## EXERCISE INSTRUCTIONS
If a line in the listing below includes the word "trimEnd", pick it out.

## DATA TO USE

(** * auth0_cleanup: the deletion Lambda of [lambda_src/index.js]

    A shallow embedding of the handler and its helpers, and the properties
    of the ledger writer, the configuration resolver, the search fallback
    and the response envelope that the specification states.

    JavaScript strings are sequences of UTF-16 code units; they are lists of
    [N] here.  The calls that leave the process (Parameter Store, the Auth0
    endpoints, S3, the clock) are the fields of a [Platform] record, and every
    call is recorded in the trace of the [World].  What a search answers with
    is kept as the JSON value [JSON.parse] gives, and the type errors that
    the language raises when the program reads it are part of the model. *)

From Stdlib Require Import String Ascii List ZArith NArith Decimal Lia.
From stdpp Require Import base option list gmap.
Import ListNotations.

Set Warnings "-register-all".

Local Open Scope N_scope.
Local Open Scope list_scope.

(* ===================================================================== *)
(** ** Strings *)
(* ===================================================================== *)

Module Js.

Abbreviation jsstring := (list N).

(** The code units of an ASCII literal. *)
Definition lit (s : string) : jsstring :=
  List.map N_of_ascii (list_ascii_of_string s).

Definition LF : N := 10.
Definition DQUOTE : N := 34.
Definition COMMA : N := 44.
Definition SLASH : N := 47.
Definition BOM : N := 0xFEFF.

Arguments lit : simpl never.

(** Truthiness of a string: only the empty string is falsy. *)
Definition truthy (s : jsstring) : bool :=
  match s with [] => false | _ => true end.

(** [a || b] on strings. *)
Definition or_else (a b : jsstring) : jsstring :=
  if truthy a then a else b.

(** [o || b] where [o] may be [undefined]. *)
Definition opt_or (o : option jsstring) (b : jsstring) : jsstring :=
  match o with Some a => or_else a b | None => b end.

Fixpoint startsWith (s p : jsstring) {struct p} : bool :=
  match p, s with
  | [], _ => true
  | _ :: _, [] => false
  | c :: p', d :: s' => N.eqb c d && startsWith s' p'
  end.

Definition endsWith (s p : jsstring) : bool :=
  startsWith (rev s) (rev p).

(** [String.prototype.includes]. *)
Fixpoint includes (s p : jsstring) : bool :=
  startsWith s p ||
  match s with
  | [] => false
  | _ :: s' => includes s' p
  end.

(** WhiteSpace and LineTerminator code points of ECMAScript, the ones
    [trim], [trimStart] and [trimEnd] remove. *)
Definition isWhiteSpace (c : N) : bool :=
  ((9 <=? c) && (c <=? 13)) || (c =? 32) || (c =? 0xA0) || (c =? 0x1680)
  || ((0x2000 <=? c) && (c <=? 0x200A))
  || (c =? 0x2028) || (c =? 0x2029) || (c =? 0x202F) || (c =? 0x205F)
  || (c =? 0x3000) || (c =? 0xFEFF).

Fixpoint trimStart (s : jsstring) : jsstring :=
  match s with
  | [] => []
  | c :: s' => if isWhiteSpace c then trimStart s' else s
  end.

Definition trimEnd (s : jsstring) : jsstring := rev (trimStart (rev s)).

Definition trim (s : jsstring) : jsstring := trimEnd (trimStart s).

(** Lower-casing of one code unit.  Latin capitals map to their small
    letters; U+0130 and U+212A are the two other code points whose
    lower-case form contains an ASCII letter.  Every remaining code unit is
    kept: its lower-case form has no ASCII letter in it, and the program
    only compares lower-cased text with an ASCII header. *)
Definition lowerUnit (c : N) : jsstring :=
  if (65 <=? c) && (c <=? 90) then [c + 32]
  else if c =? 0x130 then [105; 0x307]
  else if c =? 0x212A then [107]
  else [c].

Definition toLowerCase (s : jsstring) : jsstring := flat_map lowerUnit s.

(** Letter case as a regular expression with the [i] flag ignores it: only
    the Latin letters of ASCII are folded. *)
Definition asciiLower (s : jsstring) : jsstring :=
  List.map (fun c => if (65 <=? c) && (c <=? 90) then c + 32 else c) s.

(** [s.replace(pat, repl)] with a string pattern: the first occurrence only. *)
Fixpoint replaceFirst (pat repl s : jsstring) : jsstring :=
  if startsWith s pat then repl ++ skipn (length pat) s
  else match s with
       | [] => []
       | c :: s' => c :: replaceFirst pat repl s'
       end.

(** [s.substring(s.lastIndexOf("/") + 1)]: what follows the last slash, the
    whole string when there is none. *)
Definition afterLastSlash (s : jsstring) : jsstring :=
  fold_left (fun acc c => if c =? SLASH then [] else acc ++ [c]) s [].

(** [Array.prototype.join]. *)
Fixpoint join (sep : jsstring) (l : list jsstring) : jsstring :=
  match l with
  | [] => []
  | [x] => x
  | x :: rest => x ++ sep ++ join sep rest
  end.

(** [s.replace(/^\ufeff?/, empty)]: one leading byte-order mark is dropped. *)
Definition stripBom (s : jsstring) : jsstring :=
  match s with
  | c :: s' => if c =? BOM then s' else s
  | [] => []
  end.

---

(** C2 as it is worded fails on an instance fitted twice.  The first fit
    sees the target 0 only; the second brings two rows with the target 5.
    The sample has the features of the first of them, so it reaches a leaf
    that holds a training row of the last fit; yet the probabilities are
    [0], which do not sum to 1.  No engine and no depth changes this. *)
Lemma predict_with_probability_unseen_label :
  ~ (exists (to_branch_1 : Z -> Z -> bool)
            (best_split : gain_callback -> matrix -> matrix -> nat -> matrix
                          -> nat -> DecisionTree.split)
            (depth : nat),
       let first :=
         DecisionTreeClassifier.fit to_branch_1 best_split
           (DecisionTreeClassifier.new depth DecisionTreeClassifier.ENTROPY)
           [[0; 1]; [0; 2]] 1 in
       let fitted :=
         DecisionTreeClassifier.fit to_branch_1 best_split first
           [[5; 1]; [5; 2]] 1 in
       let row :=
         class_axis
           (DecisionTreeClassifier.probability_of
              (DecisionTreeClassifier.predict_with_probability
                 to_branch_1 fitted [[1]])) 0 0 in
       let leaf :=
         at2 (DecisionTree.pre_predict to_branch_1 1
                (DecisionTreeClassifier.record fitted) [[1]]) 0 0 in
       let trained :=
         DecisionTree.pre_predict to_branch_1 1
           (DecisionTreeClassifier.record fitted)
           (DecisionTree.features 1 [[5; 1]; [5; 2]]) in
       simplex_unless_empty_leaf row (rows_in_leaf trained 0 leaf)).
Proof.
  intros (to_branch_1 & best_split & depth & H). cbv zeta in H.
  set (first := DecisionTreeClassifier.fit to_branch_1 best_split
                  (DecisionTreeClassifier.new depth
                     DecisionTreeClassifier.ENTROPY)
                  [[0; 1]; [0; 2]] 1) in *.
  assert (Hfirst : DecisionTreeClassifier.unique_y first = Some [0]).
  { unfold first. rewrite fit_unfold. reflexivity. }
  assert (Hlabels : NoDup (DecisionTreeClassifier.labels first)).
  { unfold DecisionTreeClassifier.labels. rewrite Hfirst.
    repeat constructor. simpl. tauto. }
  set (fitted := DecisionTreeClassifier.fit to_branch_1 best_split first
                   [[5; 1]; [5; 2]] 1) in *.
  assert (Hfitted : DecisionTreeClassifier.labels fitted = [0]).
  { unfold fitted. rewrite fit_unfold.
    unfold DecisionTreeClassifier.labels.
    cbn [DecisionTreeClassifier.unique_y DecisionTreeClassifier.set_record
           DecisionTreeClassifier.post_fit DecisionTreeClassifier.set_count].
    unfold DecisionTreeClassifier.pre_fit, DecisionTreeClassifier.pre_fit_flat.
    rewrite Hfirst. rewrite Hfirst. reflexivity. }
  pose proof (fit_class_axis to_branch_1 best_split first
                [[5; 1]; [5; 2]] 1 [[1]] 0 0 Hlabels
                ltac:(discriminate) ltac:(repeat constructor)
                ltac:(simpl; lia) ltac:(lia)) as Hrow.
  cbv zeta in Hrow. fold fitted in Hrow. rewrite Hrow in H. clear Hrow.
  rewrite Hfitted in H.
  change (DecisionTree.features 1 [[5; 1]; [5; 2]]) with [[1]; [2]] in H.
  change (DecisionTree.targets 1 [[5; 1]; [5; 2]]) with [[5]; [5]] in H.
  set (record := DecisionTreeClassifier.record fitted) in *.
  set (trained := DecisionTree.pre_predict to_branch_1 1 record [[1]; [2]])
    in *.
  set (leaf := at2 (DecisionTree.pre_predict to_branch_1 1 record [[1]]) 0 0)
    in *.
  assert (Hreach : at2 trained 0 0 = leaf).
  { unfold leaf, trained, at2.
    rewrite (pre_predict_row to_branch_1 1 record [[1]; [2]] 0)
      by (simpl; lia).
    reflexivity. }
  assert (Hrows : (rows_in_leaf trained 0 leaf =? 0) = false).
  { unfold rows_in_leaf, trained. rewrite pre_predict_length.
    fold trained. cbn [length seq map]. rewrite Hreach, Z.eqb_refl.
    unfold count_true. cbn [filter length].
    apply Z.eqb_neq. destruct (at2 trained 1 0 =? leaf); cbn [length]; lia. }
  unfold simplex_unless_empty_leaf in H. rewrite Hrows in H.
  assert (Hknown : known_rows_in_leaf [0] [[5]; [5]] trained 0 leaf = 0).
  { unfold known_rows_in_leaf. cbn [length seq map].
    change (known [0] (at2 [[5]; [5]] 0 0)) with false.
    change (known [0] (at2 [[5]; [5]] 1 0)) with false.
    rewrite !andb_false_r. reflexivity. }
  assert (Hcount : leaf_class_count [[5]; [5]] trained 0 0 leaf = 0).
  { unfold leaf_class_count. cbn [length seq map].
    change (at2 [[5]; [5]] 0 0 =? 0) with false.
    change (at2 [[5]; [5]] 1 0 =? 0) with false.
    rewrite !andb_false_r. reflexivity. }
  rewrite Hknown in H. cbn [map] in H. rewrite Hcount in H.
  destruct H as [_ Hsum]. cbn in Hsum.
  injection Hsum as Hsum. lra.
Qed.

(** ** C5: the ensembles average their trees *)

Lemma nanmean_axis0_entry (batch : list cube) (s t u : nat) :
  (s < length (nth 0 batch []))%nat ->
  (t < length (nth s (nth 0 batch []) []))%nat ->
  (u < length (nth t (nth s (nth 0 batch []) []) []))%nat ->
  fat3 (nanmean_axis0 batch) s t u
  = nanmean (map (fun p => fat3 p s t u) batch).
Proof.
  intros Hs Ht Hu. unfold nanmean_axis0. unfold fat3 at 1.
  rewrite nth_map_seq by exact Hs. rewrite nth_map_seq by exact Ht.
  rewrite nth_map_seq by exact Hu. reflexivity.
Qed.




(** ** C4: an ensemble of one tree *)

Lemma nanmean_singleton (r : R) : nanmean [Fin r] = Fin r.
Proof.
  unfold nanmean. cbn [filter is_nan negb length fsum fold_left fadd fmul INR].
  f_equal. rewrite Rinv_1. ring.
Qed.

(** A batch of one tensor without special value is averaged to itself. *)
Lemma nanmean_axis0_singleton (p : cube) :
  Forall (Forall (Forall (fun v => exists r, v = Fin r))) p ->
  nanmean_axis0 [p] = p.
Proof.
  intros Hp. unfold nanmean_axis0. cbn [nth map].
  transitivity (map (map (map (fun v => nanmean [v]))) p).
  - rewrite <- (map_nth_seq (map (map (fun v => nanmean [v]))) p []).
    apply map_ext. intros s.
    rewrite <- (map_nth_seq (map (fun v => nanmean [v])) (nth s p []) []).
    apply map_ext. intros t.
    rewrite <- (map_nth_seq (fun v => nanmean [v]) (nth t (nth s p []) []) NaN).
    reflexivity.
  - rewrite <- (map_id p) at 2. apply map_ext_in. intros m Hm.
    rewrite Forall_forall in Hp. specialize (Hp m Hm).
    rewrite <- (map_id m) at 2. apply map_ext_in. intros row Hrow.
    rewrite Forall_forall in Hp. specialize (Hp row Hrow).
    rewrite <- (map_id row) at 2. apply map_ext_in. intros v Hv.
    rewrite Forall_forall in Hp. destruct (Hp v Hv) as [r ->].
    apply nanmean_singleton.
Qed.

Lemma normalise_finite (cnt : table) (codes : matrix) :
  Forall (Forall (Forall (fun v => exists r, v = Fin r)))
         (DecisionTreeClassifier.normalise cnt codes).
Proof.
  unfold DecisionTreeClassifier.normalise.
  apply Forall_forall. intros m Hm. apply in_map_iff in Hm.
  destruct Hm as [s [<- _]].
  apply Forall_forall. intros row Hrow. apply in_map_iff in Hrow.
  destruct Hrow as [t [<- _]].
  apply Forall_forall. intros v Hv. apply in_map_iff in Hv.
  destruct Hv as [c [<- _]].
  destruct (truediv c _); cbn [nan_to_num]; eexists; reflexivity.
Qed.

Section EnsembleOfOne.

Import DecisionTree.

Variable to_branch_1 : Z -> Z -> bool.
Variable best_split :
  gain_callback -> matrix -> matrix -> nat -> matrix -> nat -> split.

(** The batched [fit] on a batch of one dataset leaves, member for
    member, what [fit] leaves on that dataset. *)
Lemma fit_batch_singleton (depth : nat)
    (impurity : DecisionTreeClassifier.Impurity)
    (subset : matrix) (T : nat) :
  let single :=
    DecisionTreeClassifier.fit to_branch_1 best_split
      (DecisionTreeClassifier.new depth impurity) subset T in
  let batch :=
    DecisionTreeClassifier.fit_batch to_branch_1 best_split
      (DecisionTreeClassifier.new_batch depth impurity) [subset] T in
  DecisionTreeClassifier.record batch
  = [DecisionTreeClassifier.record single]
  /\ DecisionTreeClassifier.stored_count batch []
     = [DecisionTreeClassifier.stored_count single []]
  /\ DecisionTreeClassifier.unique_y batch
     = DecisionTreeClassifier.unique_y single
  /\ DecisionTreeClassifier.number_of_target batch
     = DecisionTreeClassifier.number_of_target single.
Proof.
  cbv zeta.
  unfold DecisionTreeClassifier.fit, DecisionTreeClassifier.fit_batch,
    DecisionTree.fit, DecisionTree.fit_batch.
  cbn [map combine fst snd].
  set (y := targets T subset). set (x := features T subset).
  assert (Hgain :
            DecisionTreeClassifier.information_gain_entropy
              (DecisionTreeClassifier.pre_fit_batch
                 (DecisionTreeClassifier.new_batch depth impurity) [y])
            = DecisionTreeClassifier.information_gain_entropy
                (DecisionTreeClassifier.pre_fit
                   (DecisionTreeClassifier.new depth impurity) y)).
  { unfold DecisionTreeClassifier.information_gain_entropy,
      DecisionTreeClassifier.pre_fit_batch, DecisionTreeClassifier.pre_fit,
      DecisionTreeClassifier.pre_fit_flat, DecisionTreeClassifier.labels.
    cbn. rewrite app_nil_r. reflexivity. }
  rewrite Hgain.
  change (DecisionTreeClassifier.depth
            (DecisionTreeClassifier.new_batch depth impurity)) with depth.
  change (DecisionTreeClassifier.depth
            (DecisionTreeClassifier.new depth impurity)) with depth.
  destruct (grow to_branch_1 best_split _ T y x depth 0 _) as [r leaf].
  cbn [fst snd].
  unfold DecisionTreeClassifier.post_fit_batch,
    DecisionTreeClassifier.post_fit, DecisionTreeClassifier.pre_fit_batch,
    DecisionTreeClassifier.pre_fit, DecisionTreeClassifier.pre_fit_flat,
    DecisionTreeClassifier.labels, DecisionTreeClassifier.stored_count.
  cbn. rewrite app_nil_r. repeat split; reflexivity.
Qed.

## ANSWER FOR THIS EXERCISE
    [trim], [trimStart] and [trimEnd] remove. *)
Definition trimEnd (s : jsstring) : jsstring := rev (trimStart (rev s)).
Definition trim (s : jsstring) : jsstring := trimEnd (trimStart s).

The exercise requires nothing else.